DES MOMENTS MAGIQUES AVEC TROIS ARTISTES DE LA RELÈVE
Dans le cadre du concert Place à la relève ! présenté en collaboration avec la MRC de l’Île d’Orléans et en partenariat avec l’organisme lyrique Tempêtes et passions, Musique de chambre à Sainte-Pétronille accueillait pour son 35e anniversaire trois jeunes artistes dans un programme réunissant des lieder de la période du romantisme allemand et scandinave, ainsi que des œuvres de virtuosité pour violon de Jean-Sébastien Bach, Chausson et Paganini.

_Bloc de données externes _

(** * RaveFlow: the beat clock, tap tempo and beat detector

    A shallow embedding of [src/audio/BeatClock.ts] (classes [BeatClock] and
    [TapTempo]) and [src/audio/BeatDetector.ts] (class [BeatDetector]).

    Numbers.  A JavaScript [number] that carries a time stamp, a tempo or
    an energy is read as an exact rational ([Q]); rounding error of the
    IEEE doubles is not modelled, and a division whose divisor is zero
    (which JavaScript answers with [Infinity] or [NaN]) is either written
    out where the code can reach it, or excluded by a hypothesis.  Fields
    that only ever receive integer values (a beat count, a rounded BPM) are
    integers ([Z]).

    Time.  Every call of [performance.now()] is an explicit argument of the
    method that makes it, in the order the calls are made. *)

From Stdlib Require Import QArith Qround ZArith List Bool Lia Lqa.
Import ListNotations.

Local Open Scope Q_scope.

(** ** JavaScript arithmetic on exact rationals *)

Module JS.

(** [a > b] and [a < b] on numbers, as booleans. *)
Definition ltb (x y : Q) : bool := negb (Qle_bool y x).
Definition gtb (x y : Q) : bool := ltb y x.

(** [Math.floor]. *)
Definition floor (x : Q) : Z := Qfloor x.

(** [Math.round]: the nearest integer, a tie going towards +infinity. *)
Definition round (x : Q) : Z := Qfloor (x + (1 # 2)).

(** Truncation towards zero, the quotient behind [%]. *)
Definition trunc (x : Q) : Z :=
  if Qle_bool 0 x then Qfloor x else Qceiling x.

(** [x % y] for a divisor other than zero: the remainder of the truncated
    division, so its sign is the sign of [x]. *)
Definition rem (x y : Q) : Q := x - y * inject_Z (trunc (x / y)).

(** [Math.max] and [Math.min] on numbers. *)
Definition max (x y : Q) : Q := if Qle_bool x y then y else x.
Definition min (x y : Q) : Q := if Qle_bool x y then x else y.

(** A rational stand-in for [Math.sqrt], exact to three decimals from
    below; it lets the onset detector run on concrete frames. *)
Definition sqrtMilli (x : Q) : Q := Z.sqrt (Qfloor (x * 1000000)) # 1000.

(** [xs.reduce((a, b) => a + b, 0)]. *)
Definition sum (xs : list Q) : Q := fold_left Qplus xs 0.

(** [xs[xs.length - 1]], when there is one. *)
Definition lastOf (xs : list Q) : option Q :=
  match rev xs with [] => None | x :: _ => Some x end.

(** [xs.push(x)] followed by [if (xs.length > cap) xs.shift()]. *)
Definition pushCapped (cap : nat) (x : Q) (xs : list Q) : list Q :=
  let ys := xs ++ [x] in
  if (cap <? length ys)%nat then tl ys else ys.

End JS.

(** ** The beat information handed to the scenes ([scenes/types.ts]) *)

Record BeatInfo : Type := mkBeatInfo {
  phase : Q;
  intensity : Q;
  isOnset : bool;
  bpm : Q
}.

(** ** class BeatClock *)

Module BeatClock.

Record t : Type := mk {
  bpm : Q;
  startTime : Q;
  lastBeatTime : Q;
  beatCount : Z;
  isRunning : bool
}.

(** [new BeatClock(bpm)]. *)
Definition create (b : Q) : t := mk b 0 0 0 false.

(** [start()]; [now] is the value of [performance.now()]. *)
Definition start (now : Q) (c : t) : t :=
  mk (bpm c) now now 0 true.

Definition stop (c : t) : t :=
  mk (bpm c) (startTime c) (lastBeatTime c) (beatCount c) false.

Definition getBPM (c : t) : Q := bpm c.

(** [getPhase()], private. *)
Definition getPhase (now : Q) (c : t) : Q :=
  if negb (isRunning c) then 0
  else
    let beatDuration := 60000 / bpm c in
    let elapsed := now - startTime c in
    JS.rem elapsed beatDuration / beatDuration.

(** [setBPM(bpm)].  The clock is read twice: [now1] inside [getPhase()],
    then [now2] for the new start time. *)
Definition setBPM (now1 now2 : Q) (b : Q) (c : t) : t :=
  if negb (Qeq_bool b (bpm c)) then
    let currentPhase := getPhase now1 c in
    let beatDuration := 60000 / b in
    mk b (now2 - currentPhase * beatDuration)
       (lastBeatTime c) (beatCount c) (isRunning c)
  else c.

(** The local [currentBeat] of [update()]. *)
Definition currentBeat (now : Q) (c : t) : Z :=
  JS.floor ((now - startTime c) / (60000 / bpm c)).

(** [update()]: the emitted record and the clock afterwards.  The phase
    is the exact remainder and the beat index the exact floor of the same
    quotient; on doubles the two are rounded apart, and at a clock reading
    a whole number of beats after the start the code can emit a phase just
    below 1 together with the new index. *)
Definition update (now : Q) (c : t) : BeatInfo * t :=
  if negb (isRunning c) then (mkBeatInfo 0 0 false (bpm c), c)
  else
    let beatDuration := 60000 / bpm c in
    let elapsed := now - startTime c in
    let phase := JS.rem elapsed beatDuration / beatDuration in
    let currentBeat := JS.floor (elapsed / beatDuration) in
    let isOnset := (beatCount c <? currentBeat)%Z in
    let c' :=
      if isOnset
      then mk (bpm c) (startTime c) now currentBeat (isRunning c)
      else c in
    let timeSinceLastBeat := now - lastBeatTime c' in
    let decayTime := beatDuration * (3 # 10) in
    let intensity := JS.max 0 (1 - timeSinceLastBeat / decayTime) in
    (mkBeatInfo phase intensity isOnset (bpm c), c').

(** A run of [update()] calls at the given clock readings: the records
    emitted, in order, and the clock at the end. *)
Fixpoint updates (times : list Q) (c : t) : list BeatInfo * t :=
  match times with
  | [] => ([], c)
  | now :: rest =>
      let '(info, c1) := update now c in
      let '(infos, c2) := updates rest c1 in
      (info :: infos, c2)
  end.

(** The stored beat count agrees with the beat index at the clock reading
    [now]: what [start()] sets up and [update()] keeps. *)
Definition synced (now : Q) (c : t) : Prop :=
  beatCount c = currentBeat now c.

End BeatClock.

(** ** class TapTempo *)

Module TapTempo.

Record t : Type := mk { taps : list Q }.

Definition maxTaps : nat := 8.
Definition maxInterval : Q := 2000.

Accueillie par un public mélomane et chaleureux, la soprano Évelyne Larochelle est rayonnante. Avec son timbre velouté et généreux, elle traduit dans un dosage vocal réussi toute l’intimité, la fougue, l’exaltation et la profondeur que requiert l’interprétation du cycle Frauenliebe und leben de Schumann.

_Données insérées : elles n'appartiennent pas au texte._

Lemma summarize_availability_one_row_per_column_witness :
  let summary :=
    [summary_row default_sentinel 2 ("C1SCORE", [VNum (-4)%Q; VNum 24%Q]);
     summary_row default_sentinel 2 ("C1MMSE", [VNa; VNa]);
     summary_row default_sentinel 2 ("C1MOCA", [VNum (-4)%Q; VNum (-4)%Q])] in
  summary ≡ₚ summary_row default_sentinel (len df_scores)
               <$> filter (λ c, c.1 ∉ default_exclude)
                     (frame_columns df_scores) ∧
  Column <$> summary ≡ₚ filter (λ c, c ∉ default_exclude) (columns df_scores) ∧
  NoDup (Column <$> summary) ∧
  length summary =
    length (filter (λ c, c ∉ default_exclude) (columns df_scores)).
Proof.
  apply (summarize_availability_one_row_per_column stable_nargsort_desc).
  - apply stable_nargsort_desc_sorts.
  - apply wf_frame_df_scores.
  - vm_compute. reflexivity.
Defined.

(** ** From the catalog builder to the column aligner *)

(** X23. A catalog returned by [build_variable_catalog] can be handed to
    [select_dataset_columns] exactly when it has an entry: without entries
    the selection raises [KeyError]; with entries it returns, for a
    dataset with distinct labels, the dataset columns that the catalog
    names, in catalog order and each once. *)
Theorem select_dataset_columns_built_catalog (pdf : Document) (start end_ : Z)
    (forms_filter : list string) (catalog : Catalog) (df : DataFrame) :
  build_variable_catalog pdf (start, end_) forms_filter = Ok catalog →
  NoDup (columns df) →
  (catalog_rows catalog = [] ∧
   select_dataset_columns df catalog = Raise KeyError) ∨
  (catalog_rows catalog ≠ [] ∧
   ∃ subset,
     select_dataset_columns df catalog = Ok subset ∧
     columns subset =
       filter (λ v, v ∈ columns df) (variable_name <$> catalog_rows catalog) ∧
     NoDup (columns subset)).
Proof.
  intros (all_pages_rows & records & _ & _ & Hcols & Hrows)
           %build_variable_catalog_Ok Hnd.
  destruct records as [|r records].
  - left. split; [done|]. apply select_dataset_columns_no_column.
    rewrite Hcols. apply not_elem_of_nil.
  - right. split; [by rewrite Hrows|].
    rewrite select_dataset_columns_eq
      by (rewrite Hcols; apply list_elem_of_further, list_elem_of_here).
    eexists. split; [done|].
    assert (∀ names : list string,
              (filter (λ v, v ∈ columns df) names
                 ≫= λ label, with_label label (frame_columns df)).*1
              = filter (λ v, v ∈ columns df) names) as Hlabels.
    { intros names. apply getitem_list_labels; [done|].
      by intros v [? _]%list_elem_of_filter. }
    assert (∀ cs, columns {| index_len := index_len df; frame_columns := cs |}
                  = cs.*1) as Hsel by done.
    rewrite !Hsel, Hlabels. split; [done|].
    apply NoDup_filter. rewrite Hrows.
    apply (drop_duplicates_from ∅ (r :: records)).
Qed.

Lemma select_dataset_columns_built_catalog_witness :
  (catalog_rows catalog_uds = [] ∧
   select_dataset_columns df_scores catalog_uds = Raise KeyError) ∨
  (catalog_rows catalog_uds ≠ [] ∧
   ∃ subset,
     select_dataset_columns df_scores catalog_uds = Ok subset ∧
     columns subset =
       filter (λ v, v ∈ columns df_scores)
         (variable_name <$> catalog_rows catalog_uds) ∧
     NoDup (columns subset)).
Proof.
  apply (select_dataset_columns_built_catalog pdf_uds 23 27
           default_forms_filter).
  - reflexivity.
  - apply wf_frame_df_scores.
Defined.
(** An IPv4 prefix: four bytes and a length. *)
Definition is_v4 (b : list Z) (n : Z) : Prop :=
  length b = 4%nat ∧ Forall is_byte b ∧ 0 ≤ n ≤ 32.

Lemma seqZ_cases (P : Z → Prop) m n :
  Forall P (seqZ m n) → ∀ x, m ≤ x < m + n → P x.
Proof. intros HP x Hx. eapply Forall_forall; [done|]. by apply elem_of_seqZ. Qed.

Lemma parseIPv4Fields_itoa x s f : is_byte x →
  parseIPv4Fields (itoa x +:+ s) 0 0 f
  = parseIPv4Fields s x (Z.of_nat (String.length (itoa x))) f.
Proof.
  intros Hx. revert x Hx. unfold is_byte. change 256 with (0 + 256).
  apply seqZ_cases. let l := eval vm_compute in (seqZ 0 256) in change (seqZ 0 256) with l.
  repeat (constructor; [reflexivity|]). constructor.
Qed.

Lemma dtoi_itoa n : 0 ≤ n < 129 →
  dtoi (itoa n) 0 0 = (n, String.length (itoa n), true).
Proof.
  revert n. change 129 with (0 + 129). apply seqZ_cases.
  by apply (bool_decide_unpack _); vm_compute.
Qed.

Lemma itoa_length_pos x : 0 ≤ x → (Z.of_nat (String.length (itoa x)) =? 0) = false.
Proof.
  intros. rewrite itoa_nonneg by done. destruct (pretty_N_cons (Z.to_N x)) as (a & s & -> & _).
  by apply Z.eqb_neq.
Qed.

Imprégnée des poèmes d’Adelbert von Chamisso, pourtant critiqué, même à son époque, pour sa poésie jugée mièvre, empreinte d’affectation et dépeignant la femme au service de l’homme, Évelyne Larochelle, touchée par la naïveté et la vérité des sentiments exprimés dans les huit mélodies du cycle, nous captive dès les premières notes. Avec sensibilité, clarté dans le regard, justesse d’expression, fluidité dans les transitions et ayant bien saisi l’essence des états d’âme de la protagoniste, elle permet au spectateur de lire et ressentir le parcours émotif dense de cette femme traversant des moments cruciaux de sa vie, ainsi que son amour, envahie de sentiments nouveaux, obnubilée par l’être aimé, admirative, amoureuse, qui tour à tour se fiance, est épouse, devient mère et veuve résignée.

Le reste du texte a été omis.